Contraction of a Generalized Metric Structure

TL;DR

This paper introduces galactic spaces, a new metric structure based on ordered field extensions, capable of modeling topological modifications via contractions, including infinitesimal ratios, with applications to nonstandard analysis.

Contribution

The paper develops galactic spaces as a novel formalism for representing topological changes, extending metric structures with contractions that include infinitesimal ratios.

Findings

Galactic spaces depend on ordered field extensions of R.

Contractions generalize homotheties and can have infinitesimal ratios.

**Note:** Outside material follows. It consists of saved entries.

(** Modelled from the spec: [UniqueQueue] (boneio.helper) is absent from
    the sources. Enqueuing is non-blocking; re-submission of an identical
    pending item is a no-op rather than a duplicate enqueue; distinct
    items keep FIFO order. *)
Definition put_nowait (x : item) (q : t) : t :=
  if mem x (pending q) then q
  else {| pending := pending q ++ [x]; acked := acked q |}.

(** Modelled from the spec: the oldest pending item, when there is one
    (the caller suspends otherwise). *)
Definition get_nowait (q : t) : option (item * t) :=
  match pending q with
  | [] => None
  | x :: rest => Some (x, {| pending := rest; acked := acked q |})
  end.

(** Modelled from the spec: [ack()] signals consumption completion. *)
Definition task_done (q : t) : t :=
  {| pending := pending q; acked := S (acked q) |}.

End UniqueQueue.

(** ** boneio/mqtt_client.py *)

Module MqttClient.

Record MQTTClient : Type := {
  host : string;
  port : Z;
  asyncio_client : nat;          (* which [AsyncioClient] object it holds *)
  reconnect_interval : Z;
  publish_queue : UniqueQueue.t
}.

Definition set_asyncio_client (c : nat) (self : MQTTClient) : MQTTClient :=
  {| host := host self; port := port self; asyncio_client := c;
     reconnect_interval := reconnect_interval self;
     publish_queue := publish_queue self |}.

Definition set_reconnect_interval (i : Z) (self : MQTTClient) : MQTTClient :=
  {| host := host self; port := port self;
     asyncio_client := asyncio_client self;
     reconnect_interval := i;
     publish_queue := publish_queue self |}.

Definition set_publish_queue (q : UniqueQueue.t) (self : MQTTClient)
  : MQTTClient :=
  {| host := host self; port := port self;
     asyncio_client := asyncio_client self;
     reconnect_interval := reconnect_interval self;
     publish_queue := q |}.

(** What another task of the event loop does to the client while the
    method at hand is suspended: a producer's [send_message] puts an item,
    a publish task takes the oldest one. *)
Inductive other : Type :=
| Put (x : UniqueQueue.item)
| Take.

Definition other_step (q : UniqueQueue.t) (o : other) : UniqueQueue.t :=
  match o with
  | Put x => UniqueQueue.put_nowait x q
  | Take =>
      match UniqueQueue.get_nowait q with
      | Some (_, q') => q'
      | None => q
      end
  end.

Definition run_others (os : list other) (q : UniqueQueue.t) : UniqueQueue.t :=
  fold_left other_step os q.

(** How one [await] completes: what the other tasks did meanwhile, and
    whether the awaited operation succeeded or raised. *)
Record wakeup : Type := {
  meanwhile : list other;
  resumed : call unit
}.

(** The client object together with the event loop around it. *)
Record runtime : Type := {
  this : MQTTClient;
  created : nat;            (* [AsyncioClient] objects made so far *)
  wakeups : list wakeup     (* how the coming awaits complete *)
}.

Definition on_this (f : MQTTClient -> MQTTClient) (rt : runtime) : runtime :=
  {| this := f (this rt); created := created rt; wakeups := wakeups rt |}.

Inductive task : Type := publish_task | messages_task.

Definition task_eqb (a b : task) : bool :=
  match a, b with
  | publish_task, publish_task | messages_task, messages_task => true
  | _, _ => false
  end.

Inductive event : Type :=
| CreateClient (client : nat)
| Connect (client : nat)
| SetReconnectInterval (secs : Z)
| CreateTask (t : task)
| UnfilteredMessages (client : nat)
| Subscribe (client : nat) (topic : string) (qos : Z) (timeout : Z)
| Publish (client : nat) (topic : string) (payload : option string)
          (qos : Z) (retain : bool) (timeout : Z)
| QueueGet
| Gather (tasks : list task)
| ExitStack
| LogError (err : exception) (secs : Z)
| Sleep (secs : Z).

Definition Co : Type -> Type := M runtime event.

(** The runtime a suspended method resumes in: the other tasks have run,
    the wakeup is used up. *)
Definition wake (w : wakeup) (rest : list wakeup) (rt : runtime) : runtime :=
  {| this := set_publish_queue
               (run_others (meanwhile w) (publish_queue (this rt)))
               (this rt);
     created := created rt;
     wakeups := rest |}.

(** An [await] of an operation of the event loop or of the broker
    client: the operation is issued, the other tasks run, and the method
    resumes with the operation's result; with no wakeup left the method
    stays suspended. *)
Definition await (op : event) : Co unit :=
  emit op ;;
  (fun rt =>
     match wakeups rt with
     | [] => (Suspended, rt, [])
     | w :: rest =>
         match resumed w with
         | Ok _ => (Returns tt, wake w rest rt, [])
         | Throw e => (Raises e, wake w rest rt, [])
         end
     end).

(** [while True: body]. Every iteration that completes has passed an
    [await], so one more iteration than there are wakeups is never used
    up. *)
Fixpoint iterate (n : nat) (body : Co unit) : Co unit :=
  match n with
  | O => suspend
  | S k => body ;; iterate k body
  end.

Definition while_true (body : Co unit) : Co unit :=
  fun rt => iterate (S (List.length (wakeups rt))) body rt.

An infinite family of galactic spaces can be associated to any metric space.

Abstract

In some scientific fields, a scaling is able to modify the topology of an observed object. Our goal in the present work is to introduce a new formalism adapted to the mathematical representation of this kind of phenomenon. To this end, we introduce a new metric structure - the galactic spaces - which depends on an ordered field extension of R. Moreover, some natural transformations of the category of galactic spaces, the contractions, are of particular interest: they generalize usual homotheties, they have a ratio which may be an infinitesimal, they are able to modify the topology and they satisfy a nice composition rule. With the help of nonstandard extensions we can associate to any metric space an infinite family of galactic spaces; lastly, we study some limit properties of this family.